The Beginner’s Guide to Regretting Buying That Turtle
Welcome to The Beginner’s Guide to [Blank], our recurring series where our experts provide everything you need to know about your new endeavor, regardless of what it is. Life is full of exciting opportunities, and while it’s fine to tackle a new adventure on your own, we here at Bunny Ears know that it’s better to have an experienced guide to help on your journey.
This week we’ll be taking you through:
The Beginner’s Guide to Regretting Buying That Turtle
I don’t want to brag, but I’ve bought six turtles and regretted every single one of them. Leonardo DiCaprio, composer Alan Menken, and Will Smith have all owned turtles they have since grown to hate, so you know you’re in good company!
But we’re not here to talk about why Leonardo DiCaprio regrets his turtle (it cost $400 up front and will live for eighty years), we’re here to talk about you, your first turtle, the incredible amount of regret you feel and what comes next.
There aren’t too many reasons to buy a turtle, but there are several for why you might regret it. Let’s run through the most popular reasons before easing you into the next phase of this process.
Why You Regret Buying That Turtle
“My Turtle Costs So Much!”
Owning a turtle isn’t like owning a hat or goldfish; it requires food, vitamins, occasional baths I’d imagine and a cage full of rocks and turtle things. The upfront cost of purchasing a small turtle can seem low (as low as $20 from some pet stores and as even lower as “free” if you just sort of find one), but the cost of feeding and maintaining the turtle’s health only grows over time. Terrariums range from $200 to $400 and require constant upkeep. What seemed like a $20 pet has suddenly become a time and money investment, and since “time equals money,” it’s really more of a money and money investment, and you are NOT made of money.
“My Turtle Smells So Bad!”
All of the worst turtles smell and most of the best ones do, too. It’s why God made them with the shell, a natural way to show predators and prey alike that they’re ashamed of their bodies and accompanying odors. They can stink up a house and quick!
“My Turtle Doesn’t Respect Me.”
This is the most popular reason why people regret buying turtles. Most of us buy our first turtle believing that we’ll finally have something at home that truly respects us. Lacking the confidence to buy a cat (too smart) or a dog (too pure), you settle on a turtle thinking “Surely this slow, dumb, frog-dressed-as-a-van will look at me with the kind of fear and respect that I deserve but can’t seem to inspire in the eyes of my children, wife and coworkers.” As I’m sure you know, that respect will never come.

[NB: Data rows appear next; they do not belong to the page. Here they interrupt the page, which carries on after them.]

Definition TCP_FIN : Z := 1.
Definition TCP_SYN : Z := 2.
Definition TCP_ACK : Z := 16.
Definition TCP_FLAGS : Z := 63.
Definition TF_INFR : Z := 4.
Definition TF_RTO : Z := 2048.

(** The value of a 16-bit word read as a two's-complement [s16_t]. *)
Definition s16 (x : Z) : Z := if u16 x <? 32768 then u16 x else u16 x - 65536.

(** Members of a connection. *)
Definition with_rtt (x : pcb_rtt) (c : conn) : conn :=
  mk_conn (remote_port c) (pcb_flags c) (mss c) (c_timers c) (c_rcv c) x (c_cong c) (c_snd c) (c_queues c) (c_fns c) (c_keep c).
Definition with_cong (x : pcb_congestion) (c : conn) : conn :=
  mk_conn (remote_port c) (pcb_flags c) (mss c) (c_timers c) (c_rcv c) (c_rtt c) x (c_snd c) (c_queues c) (c_fns c) (c_keep c).
Definition with_snd (x : pcb_snd) (c : conn) : conn :=
  mk_conn (remote_port c) (pcb_flags c) (mss c) (c_timers c) (c_rcv c) (c_rtt c) (c_cong c) x (c_queues c) (c_fns c) (c_keep c).
Definition with_queues (x : pcb_queues) (c : conn) : conn :=
  mk_conn (remote_port c) (pcb_flags c) (mss c) (c_timers c) (c_rcv c) (c_rtt c) (c_cong c) (c_snd c) x (c_fns c) (c_keep c).
Definition with_rtime (x : Z) (c : conn) : conn :=
  let r := c_rtt c in with_rtt (mk_rtt x (rttest r) (rtseq r) (sa r) (sv r) (rto r) (nrtx r)) c.
Definition with_rttest (x : Z) (c : conn) : conn :=
  let r := c_rtt c in with_rtt (mk_rtt (rtime r) x (rtseq r) (sa r) (sv r) (rto r) (nrtx r)) c.
Definition with_nrtx (x : Z) (c : conn) : conn :=
  let r := c_rtt c in with_rtt (mk_rtt (rtime r) (rttest r) (rtseq r) (sa r) (sv r) (rto r) x) c.
Definition with_unsent (x : Z) (c : conn) : conn := let q := c_queues c in with_queues (mk_queues x (unacked q) (ooseq q) (refused_data q)) c.
Definition with_unacked (x : Z) (c : conn) : conn := let q := c_queues c in with_queues (mk_queues (unsent q) x (ooseq q) (refused_data q)) c.
Definition with_ooseq (x : Z) (c : conn) : conn := let q := c_queues c in with_queues (mk_queues (unsent q) (unacked q) x (refused_data q)) c.
Definition with_refused (x : Z) (c : conn) : conn := let q := c_queues c in with_queues (mk_queues (unsent q) (unacked q) (ooseq q) x) c.
Definition with_oversize (x : Z) (c : conn) : conn :=
  let n := c_snd c in
  with_snd (mk_snd (snd_nxt n) (snd_wl1 n) (snd_wl2 n) (snd_lbb n) (snd_wnd n) (snd_wnd_max n) (snd_buf n) (snd_queuelen n) x (bytes_acked n)) c.
Definition with_queuelen (x : Z) (c : conn) : conn :=
  let n := c_snd c in
  with_snd (mk_snd (snd_nxt n) (snd_wl1 n) (snd_wl2 n) (snd_lbb n) (snd_wnd n) (snd_wnd_max n) (snd_buf n) x (unsent_oversize n) (bytes_acked n)) c.
Definition with_sndbuf (x : Z) (c : conn) : conn :=
  let n := c_snd c in
  with_snd (mk_snd (snd_nxt n) (snd_wl1 n) (snd_wl2 n) (snd_lbb n) (snd_wnd n) (snd_wnd_max n) x (snd_queuelen n) (unsent_oversize n) (bytes_acked n)) c.
Definition with_bytes_acked (x : Z) (c : conn) : conn :=
  let n := c_snd c in
  with_snd (mk_snd (snd_nxt n) (snd_wl1 n) (snd_wl2 n) (snd_lbb n) (snd_wnd n) (snd_wnd_max n) (snd_buf n) (snd_queuelen n) (unsent_oversize n) x) c.
Definition with_cwnd (x : Z) (c : conn) : conn := let g := c_cong c in with_cong (mk_congestion (dupacks g) (lastack g) x (ssthresh g) (rto_end g)) c.
Definition with_ssthresh (x : Z) (c : conn) : conn := let g := c_cong c in with_cong (mk_congestion (dupacks g) (lastack g) (cwnd g) x (rto_end g)) c.
Definition with_dupacks (x : Z) (c : conn) : conn := let g := c_cong c in with_cong (mk_congestion x (lastack g) (cwnd g) (ssthresh g) (rto_end g)) c.
Definition with_lastack (x : Z) (c : conn) : conn := let g := c_cong c in with_cong (mk_congestion (dupacks g) x (cwnd g) (ssthresh g) (rto_end g)) c.
Definition with_rto_end (x : Z) (c : conn) : conn := let g := c_cong c in with_cong (mk_congestion (dupacks g) (lastack g) (cwnd g) (ssthresh g) x) c.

The turtle lacks a lot of things; friendliness, tricks, cool noises of any kind, and a high tolerance for alcohol, but what they’re NOT lacking in is integrity. Maybe you bought this turtle because you thought it would immediately respect your ability to walk on two legs, and maybe you thought that respect would be contagious, spreading to other members of your family much in the way that turtles spread salmonella, also to families. But listen:
Your turtle is never going to respect you.
Look at me.
This concludes the list of the only reasons people regret buying turtles.
So, What Now?
It’s time for you to decide how you’re going to move forward. Obviously you can’t return the turtle because the sixteen-year-old boy with those scary, hole-earrings who sold it to you at the pet store said he didn’t think you were ready for it and you swore— on your daughter’s eyes, I believe— that you were ready and that he’d better watch his attitude or you just might buy TWO turtles. You cannot face him again.
Your options are clear.
Live with the Turtle Until One of You Dies
A turtle can live anywhere from 10 to 80 years which is a punishing amount of time for a smelly armored shitbox of a non-pet. Some turtles can live up to 100 years, which feels like a crime. If you decide to live with your turtle, you should think of it the way people think about boats: this is a filthy, wet thing that I have to throw money at forever until I die and then it’s someone else’s problem.
“Return” the Turtle to the “Wild”
Drop it in a lake. Release it into the ocean. Roughly plop it into a deepish puddle after a long rain. No one will know and no one will judge you. Tell your children the turtle ran away because of something disrespectful they did.
Kill the Turtle
You know the old expression: “You can’t spell ‘turtle’ without ‘hurt’ unless you’re concerned with spelling ‘turtle’ correctly.” You knew going into this there was a chance you’d have to kill this turtle. You don’t feel like driving to the lake and doggone it, sometimes it’s nice to do something for you, something that makes you feel special, something that makes you feel like God. To that end, kill your turtle with your hands while looking it in its eyes. While it gasps and struggles, whisper “There is nothing after this.”
That’s it! Remember, we all get pets we might not be ready for and we all make the same mistakes. Congratulations on your first turtle experience and here’s to your next one being a success!
Oh also before I forget, it’s illegal to sell turtles in America because of the diseases they carry, so before you buy a turtle, regret it and consult this article, please consider not buying a turtle in the first place.